THE TASK:
What lines in the records below mention "destruct"? List them all.

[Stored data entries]
#####

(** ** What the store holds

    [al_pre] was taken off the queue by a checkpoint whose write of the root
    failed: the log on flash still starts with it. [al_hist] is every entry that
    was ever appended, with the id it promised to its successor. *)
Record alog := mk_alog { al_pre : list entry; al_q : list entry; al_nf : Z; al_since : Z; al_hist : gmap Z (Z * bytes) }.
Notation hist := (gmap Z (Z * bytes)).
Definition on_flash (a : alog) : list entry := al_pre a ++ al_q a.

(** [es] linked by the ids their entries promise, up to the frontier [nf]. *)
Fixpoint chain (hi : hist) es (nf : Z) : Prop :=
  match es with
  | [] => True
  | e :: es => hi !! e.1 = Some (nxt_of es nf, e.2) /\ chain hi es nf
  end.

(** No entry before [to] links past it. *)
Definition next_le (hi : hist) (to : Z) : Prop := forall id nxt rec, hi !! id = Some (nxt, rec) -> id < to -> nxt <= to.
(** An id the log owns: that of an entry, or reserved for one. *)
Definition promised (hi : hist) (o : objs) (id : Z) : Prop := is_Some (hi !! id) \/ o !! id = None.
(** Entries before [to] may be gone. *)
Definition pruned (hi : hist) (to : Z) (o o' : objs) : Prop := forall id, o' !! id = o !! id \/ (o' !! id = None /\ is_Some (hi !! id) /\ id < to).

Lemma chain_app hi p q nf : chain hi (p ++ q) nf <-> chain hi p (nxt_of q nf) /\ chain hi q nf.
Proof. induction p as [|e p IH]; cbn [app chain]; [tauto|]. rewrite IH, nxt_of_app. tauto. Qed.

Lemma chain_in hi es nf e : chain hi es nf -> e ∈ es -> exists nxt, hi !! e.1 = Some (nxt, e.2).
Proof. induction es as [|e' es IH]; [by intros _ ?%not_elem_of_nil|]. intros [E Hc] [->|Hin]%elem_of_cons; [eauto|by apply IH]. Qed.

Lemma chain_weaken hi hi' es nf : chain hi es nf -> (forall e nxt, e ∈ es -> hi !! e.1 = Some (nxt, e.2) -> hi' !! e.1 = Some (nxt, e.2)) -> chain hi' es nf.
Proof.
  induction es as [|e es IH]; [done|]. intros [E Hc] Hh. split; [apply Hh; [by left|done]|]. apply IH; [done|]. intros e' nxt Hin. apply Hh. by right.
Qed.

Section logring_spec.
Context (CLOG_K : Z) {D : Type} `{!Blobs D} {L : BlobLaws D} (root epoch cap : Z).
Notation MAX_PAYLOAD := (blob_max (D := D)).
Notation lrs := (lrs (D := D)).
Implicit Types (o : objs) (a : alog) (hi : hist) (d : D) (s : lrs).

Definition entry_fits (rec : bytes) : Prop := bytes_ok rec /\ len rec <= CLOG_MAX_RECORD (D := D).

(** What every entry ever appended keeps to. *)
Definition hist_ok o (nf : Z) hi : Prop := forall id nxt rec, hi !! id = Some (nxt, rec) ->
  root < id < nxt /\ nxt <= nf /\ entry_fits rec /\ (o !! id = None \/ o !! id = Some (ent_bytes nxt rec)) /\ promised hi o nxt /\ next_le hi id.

#####

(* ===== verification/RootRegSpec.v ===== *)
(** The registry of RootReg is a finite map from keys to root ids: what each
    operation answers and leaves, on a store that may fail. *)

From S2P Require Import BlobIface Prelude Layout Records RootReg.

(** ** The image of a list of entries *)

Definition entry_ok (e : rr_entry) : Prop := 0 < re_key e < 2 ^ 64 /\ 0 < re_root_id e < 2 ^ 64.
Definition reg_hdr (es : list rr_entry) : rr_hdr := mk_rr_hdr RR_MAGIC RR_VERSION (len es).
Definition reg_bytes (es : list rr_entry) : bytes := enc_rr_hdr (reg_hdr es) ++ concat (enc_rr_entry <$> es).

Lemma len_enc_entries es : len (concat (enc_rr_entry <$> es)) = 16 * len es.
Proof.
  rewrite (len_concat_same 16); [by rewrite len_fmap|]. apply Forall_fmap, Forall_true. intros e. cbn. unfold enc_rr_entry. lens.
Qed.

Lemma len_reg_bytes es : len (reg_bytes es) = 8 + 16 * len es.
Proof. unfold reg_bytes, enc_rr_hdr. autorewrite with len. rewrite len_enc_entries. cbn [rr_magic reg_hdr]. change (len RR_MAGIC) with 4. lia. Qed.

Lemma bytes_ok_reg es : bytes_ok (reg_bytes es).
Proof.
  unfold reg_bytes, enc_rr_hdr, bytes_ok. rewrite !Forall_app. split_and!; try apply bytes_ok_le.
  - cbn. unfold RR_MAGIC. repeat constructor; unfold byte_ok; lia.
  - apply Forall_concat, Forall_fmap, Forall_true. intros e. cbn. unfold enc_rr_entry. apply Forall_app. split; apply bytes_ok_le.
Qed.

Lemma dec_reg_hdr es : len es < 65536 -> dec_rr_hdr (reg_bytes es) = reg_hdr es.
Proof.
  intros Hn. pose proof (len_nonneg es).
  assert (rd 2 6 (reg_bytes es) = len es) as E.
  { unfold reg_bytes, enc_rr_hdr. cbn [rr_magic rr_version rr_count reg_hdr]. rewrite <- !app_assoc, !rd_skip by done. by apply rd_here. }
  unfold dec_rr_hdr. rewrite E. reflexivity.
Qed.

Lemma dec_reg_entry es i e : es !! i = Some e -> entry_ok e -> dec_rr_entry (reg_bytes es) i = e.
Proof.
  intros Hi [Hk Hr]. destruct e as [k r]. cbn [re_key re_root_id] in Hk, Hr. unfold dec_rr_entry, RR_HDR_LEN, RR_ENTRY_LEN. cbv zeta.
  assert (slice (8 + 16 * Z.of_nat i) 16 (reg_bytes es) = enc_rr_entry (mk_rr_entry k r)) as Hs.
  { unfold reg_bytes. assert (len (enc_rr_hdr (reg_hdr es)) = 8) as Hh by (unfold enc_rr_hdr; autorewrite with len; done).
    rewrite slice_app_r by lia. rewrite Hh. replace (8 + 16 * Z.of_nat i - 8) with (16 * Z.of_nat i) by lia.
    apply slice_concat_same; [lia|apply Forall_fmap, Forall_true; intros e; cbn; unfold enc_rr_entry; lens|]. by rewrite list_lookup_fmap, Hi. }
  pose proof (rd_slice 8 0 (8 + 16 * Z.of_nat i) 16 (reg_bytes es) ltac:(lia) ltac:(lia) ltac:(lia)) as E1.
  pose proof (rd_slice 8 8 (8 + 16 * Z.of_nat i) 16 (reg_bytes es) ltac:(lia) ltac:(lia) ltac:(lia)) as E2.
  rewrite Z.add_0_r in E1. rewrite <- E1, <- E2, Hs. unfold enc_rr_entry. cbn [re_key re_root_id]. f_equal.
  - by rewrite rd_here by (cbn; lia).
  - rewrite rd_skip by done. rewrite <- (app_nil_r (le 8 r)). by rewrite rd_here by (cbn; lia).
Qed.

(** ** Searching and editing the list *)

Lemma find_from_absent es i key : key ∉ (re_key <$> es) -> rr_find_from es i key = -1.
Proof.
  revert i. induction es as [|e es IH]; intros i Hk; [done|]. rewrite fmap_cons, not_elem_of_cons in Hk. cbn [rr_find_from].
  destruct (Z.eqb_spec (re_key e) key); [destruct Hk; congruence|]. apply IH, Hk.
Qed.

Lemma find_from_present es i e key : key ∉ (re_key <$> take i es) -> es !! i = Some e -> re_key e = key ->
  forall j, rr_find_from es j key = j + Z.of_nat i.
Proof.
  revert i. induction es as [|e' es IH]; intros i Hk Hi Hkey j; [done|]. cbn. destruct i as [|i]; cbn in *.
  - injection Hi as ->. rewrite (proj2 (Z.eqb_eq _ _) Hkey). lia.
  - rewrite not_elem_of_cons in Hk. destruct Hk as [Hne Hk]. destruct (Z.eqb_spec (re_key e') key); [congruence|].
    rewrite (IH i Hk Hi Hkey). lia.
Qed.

#####

RESULT FOR THIS EXERCISE:
  intros Hi [Hk Hr]. destruct e as [k r]. cbn [re_key re_root_id] in Hk, Hr. unfold dec_rr_entry, RR_HDR_LEN, RR_ENTRY_LEN. cbv zeta.
  destruct (Z.eqb_spec (re_key e) key); [destruct Hk; congruence|]. apply IH, Hk.
  revert i. induction es as [|e' es IH]; intros i Hk Hi Hkey j; [done|]. cbn. destruct i as [|i]; cbn in *.
  - rewrite not_elem_of_cons in Hk. destruct Hk as [Hne Hk]. destruct (Z.eqb_spec (re_key e') key); [congruence|].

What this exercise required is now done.